Probability and Cumulative Dice Sums

Let a die be labeled with increasing positive integers $a_1,\ldots , a_n$, and let the probability of getting $a_i$ be $p_i>0$. We start at 0 and roll the die, adding whatever number we get to the current total. If ${\rm Pr}(N)$ is the probability that at some point we achieve the sum $N$, then $\lim_{N \to \infty} {\rm Pr}(N)$ exists and equals $1/\rm{E}(X)$ iff $(a_1, \ldots, a_n) = 1$.

The direction $\implies$ is obvious. Now, if the limit exists it must equal $1/{\rm E}(X)$ by Chebyshev's inequality, so we only need to show that the limit exists assuming that $(a_1, \ldots, a_n) = 1$.

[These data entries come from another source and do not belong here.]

(* ===== verification/JsonDecode.v ===== *)
(** JsonDecode: how [encoding/json] stores a parsed value into a Go variable: strings,
    integers, uuids, instants, slices and structs, with the corner cases of the
    library: [null], keys matched without regard to case, repeated and unknown keys,
    and slices that are decoded into the elements they already have. *)
From Stdlib Require Import Ascii.
From S2P Require Import Prelude GoStrings Errors Uuid Calendar Json JsonText.

(** A decoder takes the parsed value and the present contents of the variable, and
    gives its new contents; any error, reported at once or after the whole value, is
    [None]. *)
Abbreviation decoder A := (jval -> A -> option A) (only parsing).

Definition dec_string : decoder string := fun v old =>
  match v with
  | JVNull => Some old
  | JVStr _ text => Some (of_bytes text)
  | _ => None
  end.

(** [int] and [int64]. *)
Definition dec_int : decoder Z := fun v old =>
  match v with
  | JVNull => Some old
  | JVNum lit => ParseInt lit
  | _ => None
  end.

(** [UnmarshalText] of the uuid package; [null] does not reach it. *)
Definition dec_uuid `{UuidText} : decoder uuid := fun v old =>
  match v with
  | JVNull => Some old
  | JVStr _ text => uuid_Parse (of_bytes text)
  | _ => None
  end.

(** [Time.UnmarshalJSON], on the bytes between the quotes as they are. *)
Definition dec_time : decoder time := fun v old =>
  match v with
  | JVNull => Some old
  | JVStr raw _ => parse_rfc3339 raw
  | _ => None
  end.

(** ** Slices

    [array] decodes into the elements the slice already has and, past its length, into
    whatever earlier elements its backing array still holds; only beyond those does it
    start from the zero value.  [null] and an empty array drop the backing array. *)
Record slice (A : Type) := mkSlice {
  sl_backing : list A;
  sl_len : nat;
}.
Arguments mkSlice {A} _ _.
Arguments sl_backing {A} _.
Arguments sl_len {A} _.

Definition no_elements {A} : slice A := mkSlice [] 0.
Definition elements {A} (s : slice A) : list A := take (sl_len s) (sl_backing s).

Section slices.
Context {A : Type} (zero : A) (dec : decoder A).

Fixpoint dec_elements (vs : list jval) (backing : list A) : option (list A) :=
  match vs with
  | [] => Some backing
  | v :: vs' =>
      x ← dec v (default zero (head backing));
      rest ← dec_elements vs' (tail backing);
      Some (x :: rest)
  end.

Definition dec_slice : decoder (slice A) := fun v old =>
  match v with
  | JVNull | JVArr [] => Some no_elements
  | JVArr vs => (fun backing => mkSlice backing (length vs)) <$> dec_elements vs (sl_backing old)
  | _ => None
  end.
End slices.

(** ** Structs

    A key selects the field whose tag it equals up to [foldName]: ASCII letters in
    upper case, and the two other characters that fold to an ASCII letter. *)
Definition fold_unit (u : utf8_unit) : bytes :=
  match u with
  | Asc c => [upper_byte c]
  | Multi l =>
      if bool_decide (l = [chr 197; chr 191]) then ["S"%char]
      else if bool_decide (l = [chr 226; chr 132; chr 170]) then ["K"%char]
      else l
  | Bad c => [c]
  end.

Definition foldName (key : bytes) : bytes := concat (fold_unit <$> units key).

Definition field_matches (tag : string) (key : bytes) : bool :=
  bool_decide (foldName key = foldName (to_bytes tag)).

(** The fields of a struct: tag and decoder of the field inside the struct. *)
Fixpoint dec_field {A} (fields : list (string * decoder A)) (key : bytes) : decoder A :=
  match fields with
  | [] => fun _ old => Some old
  | (tag, dec) :: rest => if field_matches tag key then dec else dec_field rest key
  end.

Section structs.
Context {A : Type} (fields : list (string * decoder A)).

Fixpoint dec_members (ms : list (bytes * jval)) (x : A) : option A :=
  match ms with
  | [] => Some x
  | (key, v) :: ms' => dec_field fields key v x ≫= dec_members ms'
  end.

Definition dec_struct : decoder A := fun v x =>
  match v with
  | JVNull => Some x
  | JVObj ms => dec_members ms x
  | _ => None
  end.
End structs.

(** A field of a struct, from the decoder of its type, its projection and its update. *)
Definition field {A F} (tag : string) (dec : decoder F) (get : A -> F) (set : F -> A -> A) : string * decoder A :=
  (tag, fun v x => (fun y => set y x) <$> dec v (get x)).

(** [json.Unmarshal] and [Decoder.Decode] into a zero variable. *)
Definition Unmarshal {A} (dec : decoder A) (zero : A) (l : bytes) : option A :=
  v ← unmarshal_value l; dec v zero.

Definition Decode {A} (dec : decoder A) (zero : A) (body : string) : option A :=
  vr ← decode_first (to_bytes body); dec vr.1 zero.

(** The error value of a failed [json.Unmarshal]; nothing reads its text. *)
Definition json_error : error := ErrNew "json: cannot unmarshal".

Definition unmarshal_res {A} (dec : decoder A) (zero : A) (l : bytes) : res A :=
  match Unmarshal dec zero l with Some x => Ok x | None => Err json_error end.

(** ** Lemmas *)
Lemma foldName_ascii l : Forall (fun c => byte_of c < 128) l -> foldName l = upper_byte <$> l.
Proof.
  unfold foldName. induction 1 as [|c l Hc _ IH]; [done|]. rewrite units_Asc by done. cbn. by f_equal.
Qed.

Lemma dec_string_shape `{!UuidText, !LocalZone} s old :
  is_ascii s -> dec_string (shape (JStr s)) old = Some s.
Proof. intros Hs. cbn. rewrite valid_utf8_ascii by done. by rewrite of_to_bytes. Qed.

Lemma dec_int_shape `{!UuidText, !LocalZone} z old : in_int64 z -> dec_int (shape (JInt z)) old = Some z.
Proof. apply ParseInt_fmt_d. Qed.

Lemma dec_uuid_shape `{!UuidText, !LocalZone} u old : dec_uuid (shape (JUuid u)) old = Some u.
Proof. cbn. rewrite of_to_bytes. apply uuid_Parse_String. Qed.

Lemma dec_time_shape `{!UuidText, !LocalZone} t text old :
  render (JTime t) = Some text -> dec_time (shape (JTime t)) old = Some t.
Proof.
  cbn [render shape dec_time]. destruct (format_rfc3339 t) as [l|] eqn:Ht; [|done]. intros _. cbn.
  by apply parse_format_rfc3339.
Qed.

(** A text that [json.Marshal] wrote is decoded from the shape of its value. *)
Lemma Unmarshal_render `{!UuidText, !LocalZone} {A} (dec : decoder A) zero v text :
  render v = Some text -> height v <= maxNestingDepth ->
  Unmarshal dec zero text = dec (shape v) zero.
Proof. intros Hr Hh. unfold Unmarshal. by rewrite (unmarshal_render v text). Qed.

(** Select the fields of a struct whose keys are literal. *)
Ltac select_fields :=
  cbn [shape fmap list_fmap fst snd dec_struct dec_members];
  repeat (match goal with
          | |- context [dec_field (?x :: ?rest) ?key] => change (dec_field (x :: rest) key) with
              (if field_matches x.1 key then x.2 else dec_field rest key)
          end;
          repeat match goal with
                 | |- context [field_matches ?t ?k] =>
                     let b := eval vm_compute in (field_matches t k) in
                     change (field_matches t k) with b
                 end; cbn [fst snd]);
  unfold field; cbn [fst snd dec_string dec_int dec_uuid dec_time mbind option_bind fmap option_fmap option_map].

(** ** What a decoder can produce

    An invariant of a variable that every field decoder keeps, on values whose strings
    are UTF-8. *)
Definition keeps {A} (P : A -> Prop) (dec : decoder A) : Prop :=
  forall v x y, jval_ok v -> P x -> dec v x = Some y -> P y.

Lemma keeps_members {A} (P : A -> Prop) fields ms x y :
  Forall (fun f => keeps P f.2) fields -> Forall (fun m => jval_ok m.2) ms -> P x ->
  dec_members fields ms x = Some y -> P y.
Proof.
  intros Hf Hms. revert x. induction Hms as [|[key v] ms Hv _ IH]; intros x Hx; cbn; [by intros [= <-]|].
  destruct (dec_field fields key v x) as [x'|] eqn:Hd; [|done]. cbn. apply IH.
  clear IH. induction Hf as [|[tag dec] fields Hdec _ IHf]; cbn in Hd; [by simplify_eq|].
  destruct (field_matches tag key); [by eapply Hdec|by apply IHf].
Qed.

Lemma keeps_struct {A} (P : A -> Prop) fields :
  Forall (fun f => keeps P f.2) fields -> keeps P (dec_struct fields).
Proof.
  intros Hf v x y Hv Hx. destruct Hv; cbn; try done; [by intros [= <-]|].
  by apply keeps_members.
Qed.

Lemma keeps_field {A F} (P : A -> Prop) (Q : F -> Prop) tag dec (get : A -> F) set :
  keeps Q dec -> (forall x, P x -> Q (get x)) -> (forall x y, P x -> Q y -> P (set y x)) ->
  keeps P (field tag dec get set).2.
Proof.
  intros Hdec Hget Hset v x y Hv Hx. cbn. destruct (dec v (get x)) as [z|] eqn:Hz; [|done].
  intros [= <-]. eauto.
Qed.

Lemma keeps_elements {A} (P : A -> Prop) zero dec vs backing out :
  P zero -> keeps P dec -> Forall jval_ok vs -> Forall P backing ->
  dec_elements zero dec vs backing = Some out -> Forall P out.
Proof.
  intros Hz Hdec Hvs. revert backing out. induction Hvs as [|v vs Hv _ IH]; intros backing out Hb; cbn.
  - by intros [= <-].
  - destruct (dec v (default zero (head backing))) as [x|] eqn:Hx; [|done]. cbn.
    destruct (dec_elements zero dec vs (tail backing)) as [rest|] eqn:Hr; [|done]. intros [= <-].
    constructor; [|eapply IH, Hr; destruct Hb; [constructor|done]].
    eapply Hdec, Hx; [done|]. by destruct Hb.
Qed.

Lemma keeps_slice {A} (P : A -> Prop) zero dec :
  P zero -> keeps P dec -> keeps (fun s => Forall P (sl_backing s)) (dec_slice zero dec).
Proof.
  intros Hz Hdec v x y Hv Hx. destruct Hv as [| | | |l Hl|]; cbn; try done; [by intros [= <-]; constructor|].
  destruct Hl as [|v l Hv Hl]; [intros [= <-]; constructor|].
  destruct (dec_elements _ _ _ _) as [b|] eqn:Hb; [|done]. intros [= <-].
  eapply keeps_elements, Hb; try done. by constructor.
Qed.

Lemma keeps_string : keeps (fun s => utf8 (to_bytes s)) dec_string.
Proof. intros v x y Hv Hx. destruct Hv; cbn; try done; intros [= <-]; by rewrite ?to_of_bytes. Qed.

Lemma keeps_int : keeps in_int64 dec_int.
Proof. intros v x y Hv Hx. destruct Hv; cbn; try done; [by intros [= <-]|apply ParseInt_range]. Qed.

Lemma keeps_any {A} (dec : decoder A) : keeps (fun _ => True) dec.
Proof. by intros v x y _ _ _. Qed.

Lemma Decode_keeps {A} (P : A -> Prop) dec zero body x :
  keeps P dec -> P zero -> Decode dec zero body = Some x -> P x.
Proof.
  intros Hk Hz. unfold Decode. destruct (decode_first _) as [[v rest]|] eqn:Hv; [|done].
  apply Hk; [by eapply decode_first_ok|done].
Qed.

(** A body that starts with the encoded text of a value is decoded from its shape. *)
Lemma Decode_render `{!UuidText, !LocalZone} {A} (dec : decoder A) zero v text rest :
  render v = Some text -> height v <= maxNestingDepth -> delimited rest ->
  Decode dec zero (of_bytes (text ++ rest)) = dec (shape v) zero.
Proof. intros Hr Hh Hd. unfold Decode. by rewrite to_of_bytes, (decode_first_render v text). Qed.

(** Into a slice with no elements, every element starts from the zero value. *)
Lemma dec_elements_fresh {A} (zero : A) dec vs : dec_elements zero dec vs [] = mapM (fun v => dec v zero) vs.
Proof. induction vs as [|v vs IH]; cbn; [done|]. destruct (dec v zero); cbn; [|done]. by rewrite IH. Qed.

We have the recursive relationship $${\rm Pr}(N) = p_1 {\rm Pr}(N-a_1) + \ldots + p_n {\rm Pr}(N-a_n);$$ the characteristic polynomial is therefore $$f(x) = x^{a_n} - \left(p_1 x^{(a_n-a_1)} + \ldots + p_n\right).$$

This clearly has the root $x=1$. Next note $$f'(1) = a_n - \sum_{i=1}^{n} p_i a_n + \sum_{i=1}^{n} p_i a_i = \rm{E}(X) > 0 ,$$ hence this root is also unique.

 I'll now show that all other roots have absolute value $< 1$.

We have $$x^{a_n} - \left( p_1 x^{(a_n-a_1)} + \ldots + p_n \right) = 0 \iff x^{a_1} = p_1 + \ldots  + \frac{p_n}{x^{(a_n-a_1)}} .$$

If $|x|>1$ then $$|x^{a_1}| = \left|p_1 + \ldots + \frac{p_n}{x^{(a_n-a_1)}}\right| \leq |p_1| + \ldots + \left|\frac{p_n}{x^{(a_n-a_1)}}\right| \leq p_1 + \ldots + p_n = 1;$$ contradiction.

If $|x|=1$ $$|x^{a_1}| = \left|p_1 + \ldots + \frac{p_n}{x^{(a_n-a_1)}}\right| < 1$$ unless $x^{(a_1 - a_i)} = 1$ for all $i \implies x^d = 1$ where $d = (a_1 - a_2, \ldots, a_1 - a_n)$.

Assume $x^d = 1$; then $$x^{a_1} = p_1 + \ldots + \frac{p_n}{x^{(a_n-a_1)}} = p_1 + \ldots + p_n = 1 \implies x^{a_1} = 1 \implies x^e = 1$$ where $e = (d, a_1) = (a_1, \ldots, a_n) = 1$ by assumption, hence $x^1 = 1 \implies x = 1$ is the only root of $f(x)$ such that $|x| \geq 1 \implies \lim_{N \to \infty} {\rm Pr}(N)$ exists.